* _GOAL OF THE EXERCISE_
Return the listing below in full, exactly.

* _RECORD EXTRACTS_
(** C1 (the gainers of [build_rankings]).  The dicts of [gainers] are also
    dicts of [losers] whenever fewer than fifty stocks are enriched, and the
    loser ranks are written last, into the same dicts.  On ten stocks with
    changes of 9%, 8%, ..., 0% the gainers are returned in that order with
    the ranks 10, 9, ..., 1: the rank of [gainers[i]] is not [i + 1].  The
    losers, written last, carry 1, ..., 10. *)
Theorem weekly_gainers_ranks_overwritten :
  let r := build_rankings companies10 quotes10 previous10 in
  ticker <$> gainers_of r = ["A"; "B"; "C"; "D"; "E"; "F"; "G"; "H"; "I"; "J"] ∧
  rank <$> gainers_of r = [10; 9; 8; 7; 6; 5; 4; 3; 2; 1]%Z ∧
  ticker <$> losers_of r = ["J"; "I"; "H"; "G"; "F"; "E"; "D"; "C"; "B"; "A"] ∧
  rank <$> losers_of r = [1; 2; 3; 4; 5; 6; 7; 8; 9; 10]%Z.
Proof. vm_compute. done. Qed.

(** With ties the ranks read from [gainers] are not even a permutation of
    [1..25]: on twenty-six stocks, the first up 10% and the others
    unchanged, rank 1 occurs twice and rank 25 is missing. *)
Example weekly_gainers_ranks_duplicated :
  let r := build_rankings companies26 quotes26 previous26 in
  length (gainers_of r) = 25%nat ∧
  rank <$> gainers_of r = (1 :: seqZ 1 24)%Z ∧
  rank <$> losers_of r = seqZ 1 25.
Proof. vm_compute. done. Qed.

(** The smallest case: two stocks, one up and one down. *)
Example weekly_gainers_ranks_two :
  let r := build_rankings [co "A"; co "B"] [qu "A" 110 50; qu "B" 90 50]
             {[ "A" := 100; "B" := 100 ]} in
  ticker <$> gainers_of r = ["A"; "B"] ∧ rank <$> gainers_of r = [2; 1]%Z.
Proof. vm_compute. done. Qed.

(** The losers of [build_rankings] do carry the ranks [1..len(losers)], in
    order: the rank of [losers[i]] is [i + 1]. *)
Theorem weekly_losers_ranks_dense companies quotes prev :
  let r := build_rankings companies quotes prev in
  rank <$> losers_of r = seqZ 1 (Z.of_nat (length (losers_of r))) ∧
  ∀ i s, losers_of r !! i = Some s → rank s = (Z.of_nat i + 1)%Z.
Proof.
  cbv zeta.
  assert (rank <$> losers_of (build_rankings companies quotes prev)
          = seqZ 1 (Z.of_nat (length (losers_of (build_rankings companies quotes prev)))))
    as Hranks.
  { rewrite losers_ranks. unfold losers_of, deref. by rewrite length_fmap. }
  split; [done|]. intros i s Hi.
  assert ((rank <$> losers_of (build_rankings companies quotes prev)) !! i
          = Some (rank s)) as Hr by (by rewrite list_lookup_fmap, Hi).
  rewrite Hranks in Hr. apply lookup_seqZ in Hr. lia.
Qed.

End WeeklyClaims.

(** * The Top-25 variant *)

Module Top25Facts.
Import Top25.

Lemma top25_rank_set_rank i s : rank (set_rank i s) = i.
Proof. done. Qed.

Lemma top25_set_rank_set_rank i j s : set_rank i (set_rank j s) = set_rank i s.
Proof. done. Qed.


Section top25_loop.
Context (qm : gmap string quote).

Lemma top25_enrich_loop_heap st0 companies :
  ls_heap (foldl (enrich_step qm) st0 companies)
  = ls_heap st0 ++ omap (new_stock qm) companies.
Proof.
  revert st0. induction companies as [|c companies IH]; intros st0; simpl.
  - by rewrite app_nil_r.
  - rewrite IH. unfold enrich_step, new_stock.
    destruct (qm !! c_ticker c); simpl; [|done].
    by rewrite <- app_assoc.
Qed.

Lemma top25_enrich_loop_refs st0 companies :
  ls_enriched (foldl (enrich_step qm) st0 companies)
  = ls_enriched st0
    ++ seq (length (ls_heap st0)) (length (omap (new_stock qm) companies)).
Proof.
  revert st0. induction companies as [|c companies IH]; intros st0; simpl.
  - by rewrite app_nil_r.
  - rewrite IH. unfold enrich_step, new_stock.
    destruct (qm !! c_ticker c); simpl; [|done].
    rewrite <- app_assoc, length_app. simpl.
    by rewrite Nat.add_1_r.
Qed.
End top25_loop.

(** The store and the list of [build_enriched_data], step by step. *)
Lemma build_enriched_data_unfold companies quotes :
  let h0 := omap (new_stock (quote_map quotes)) companies in
  let d := build_enriched_data companies quotes in
  enriched d = Py.sorted_reverse (cap_key h0) (seq 0 (length h0)) ∧
  heap d = assign_ranks set_rank 1 (enriched d) h0.
Proof.
  unfold build_enriched_data, enrich_loop. simpl.
  by rewrite top25_enrich_loop_heap, top25_enrich_loop_refs.
Qed.

Section top25_result.
Context (companies : list company) (quotes : list quote).
Local Abbreviation h0 := (omap (new_stock (quote_map quotes)) companies).
Local Abbreviation res := (build_enriched_data companies quotes).

Lemma top25_enriched_perm : enriched res ≡ₚ seq 0 (length h0).
Proof.
  destruct (build_enriched_data_unfold companies quotes) as (-> & _).
  apply sorted_reverse_perm.
Qed.

Lemma top25_enriched_lt k : k ∈ enriched res → (k < length h0)%nat.
Proof. rewrite top25_enriched_perm, elem_of_seq. lia. Qed.

Lemma top25_enriched_NoDup : NoDup (enriched res).
Proof. rewrite top25_enriched_perm. apply NoDup_seq. Qed.

Lemma top25_length_heap : length (heap res) = length h0.
Proof.
  destruct (build_enriched_data_unfold companies quotes) as (_ & ->).
  by rewrite length_assign_ranks.
Qed.

Lemma top25_heap_preserves {B} (f : stock → B) k :
  (∀ j s, f (set_rank j s) = f s) → f (heap res !!! k) = f (h0 !!! k).
Proof.
  intros Hf.
  destruct (build_enriched_data_unfold companies quotes) as (_ & ->).
  by rewrite assign_ranks_preserves_total.
Qed.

* _ANSWER TO THIS EXERCISE_
(** C1 (the gainers of [build_rankings]).  The dicts of [gainers] are also
    dicts of [losers] whenever fewer than fifty stocks are enriched, and the
    loser ranks are written last, into the same dicts.  On ten stocks with
    changes of 9%, 8%, ..., 0% the gainers are returned in that order with
    the ranks 10, 9, ..., 1: the rank of [gainers[i]] is not [i + 1].  The
    losers, written last, carry 1, ..., 10. *)
Theorem weekly_gainers_ranks_overwritten :
  let r := build_rankings companies10 quotes10 previous10 in
  ticker <$> gainers_of r = ["A"; "B"; "C"; "D"; "E"; "F"; "G"; "H"; "I"; "J"] ∧
  rank <$> gainers_of r = [10; 9; 8; 7; 6; 5; 4; 3; 2; 1]%Z ∧
  ticker <$> losers_of r = ["J"; "I"; "H"; "G"; "F"; "E"; "D"; "C"; "B"; "A"] ∧
  rank <$> losers_of r = [1; 2; 3; 4; 5; 6; 7; 8; 9; 10]%Z.
Proof. vm_compute. done. Qed.

(** With ties the ranks read from [gainers] are not even a permutation of
    [1..25]: on twenty-six stocks, the first up 10% and the others
    unchanged, rank 1 occurs twice and rank 25 is missing. *)
Example weekly_gainers_ranks_duplicated :
  let r := build_rankings companies26 quotes26 previous26 in
  length (gainers_of r) = 25%nat ∧
  rank <$> gainers_of r = (1 :: seqZ 1 24)%Z ∧
  rank <$> losers_of r = seqZ 1 25.
Proof. vm_compute. done. Qed.

(** The smallest case: two stocks, one up and one down. *)
Example weekly_gainers_ranks_two :
  let r := build_rankings [co "A"; co "B"] [qu "A" 110 50; qu "B" 90 50]
             {[ "A" := 100; "B" := 100 ]} in
  ticker <$> gainers_of r = ["A"; "B"] ∧ rank <$> gainers_of r = [2; 1]%Z.
Proof. vm_compute. done. Qed.

(** The losers of [build_rankings] do carry the ranks [1..len(losers)], in
    order: the rank of [losers[i]] is [i + 1]. *)
Theorem weekly_losers_ranks_dense companies quotes prev :
  let r := build_rankings companies quotes prev in
  rank <$> losers_of r = seqZ 1 (Z.of_nat (length (losers_of r))) ∧
  ∀ i s, losers_of r !! i = Some s → rank s = (Z.of_nat i + 1)%Z.
Proof.
  cbv zeta.
  assert (rank <$> losers_of (build_rankings companies quotes prev)
          = seqZ 1 (Z.of_nat (length (losers_of (build_rankings companies quotes prev)))))
    as Hranks.
  { rewrite losers_ranks. unfold losers_of, deref. by rewrite length_fmap. }
  split; [done|]. intros i s Hi.
  assert ((rank <$> losers_of (build_rankings companies quotes prev)) !! i
          = Some (rank s)) as Hr by (by rewrite list_lookup_fmap, Hi).
  rewrite Hranks in Hr. apply lookup_seqZ in Hr. lia.
Qed.

End WeeklyClaims.

(** * The Top-25 variant *)

Module Top25Facts.
Import Top25.

Lemma top25_rank_set_rank i s : rank (set_rank i s) = i.
Proof. done. Qed.

Lemma top25_set_rank_set_rank i j s : set_rank i (set_rank j s) = set_rank i s.
Proof. done. Qed.


Section top25_loop.
Context (qm : gmap string quote).

Lemma top25_enrich_loop_heap st0 companies :
  ls_heap (foldl (enrich_step qm) st0 companies)
  = ls_heap st0 ++ omap (new_stock qm) companies.
Proof.
  revert st0. induction companies as [|c companies IH]; intros st0; simpl.
  - by rewrite app_nil_r.
  - rewrite IH. unfold enrich_step, new_stock.
    destruct (qm !! c_ticker c); simpl; [|done].
    by rewrite <- app_assoc.
Qed.

Lemma top25_enrich_loop_refs st0 companies :
  ls_enriched (foldl (enrich_step qm) st0 companies)
  = ls_enriched st0
    ++ seq (length (ls_heap st0)) (length (omap (new_stock qm) companies)).
Proof.
  revert st0. induction companies as [|c companies IH]; intros st0; simpl.
  - by rewrite app_nil_r.
  - rewrite IH. unfold enrich_step, new_stock.
    destruct (qm !! c_ticker c); simpl; [|done].
    rewrite <- app_assoc, length_app. simpl.
    by rewrite Nat.add_1_r.
Qed.
End top25_loop.

(** The store and the list of [build_enriched_data], step by step. *)
Lemma build_enriched_data_unfold companies quotes :
  let h0 := omap (new_stock (quote_map quotes)) companies in
  let d := build_enriched_data companies quotes in
  enriched d = Py.sorted_reverse (cap_key h0) (seq 0 (length h0)) ∧
  heap d = assign_ranks set_rank 1 (enriched d) h0.
Proof.
  unfold build_enriched_data, enrich_loop. simpl.
  by rewrite top25_enrich_loop_heap, top25_enrich_loop_refs.
Qed.

Section top25_result.
Context (companies : list company) (quotes : list quote).
Local Abbreviation h0 := (omap (new_stock (quote_map quotes)) companies).
Local Abbreviation res := (build_enriched_data companies quotes).

Lemma top25_enriched_perm : enriched res ≡ₚ seq 0 (length h0).
Proof.
  destruct (build_enriched_data_unfold companies quotes) as (-> & _).
  apply sorted_reverse_perm.
Qed.

Lemma top25_enriched_lt k : k ∈ enriched res → (k < length h0)%nat.
Proof. rewrite top25_enriched_perm, elem_of_seq. lia. Qed.

Lemma top25_enriched_NoDup : NoDup (enriched res).
Proof. rewrite top25_enriched_perm. apply NoDup_seq. Qed.

Lemma top25_length_heap : length (heap res) = length h0.
Proof.
  destruct (build_enriched_data_unfold companies quotes) as (_ & ->).
  by rewrite length_assign_ranks.
Qed.

Lemma top25_heap_preserves {B} (f : stock → B) k :
  (∀ j s, f (set_rank j s) = f s) → f (heap res !!! k) = f (h0 !!! k).
Proof.
  intros Hf.
  destruct (build_enriched_data_unfold companies quotes) as (_ & ->).
  by rewrite assign_ranks_preserves_total.
Qed.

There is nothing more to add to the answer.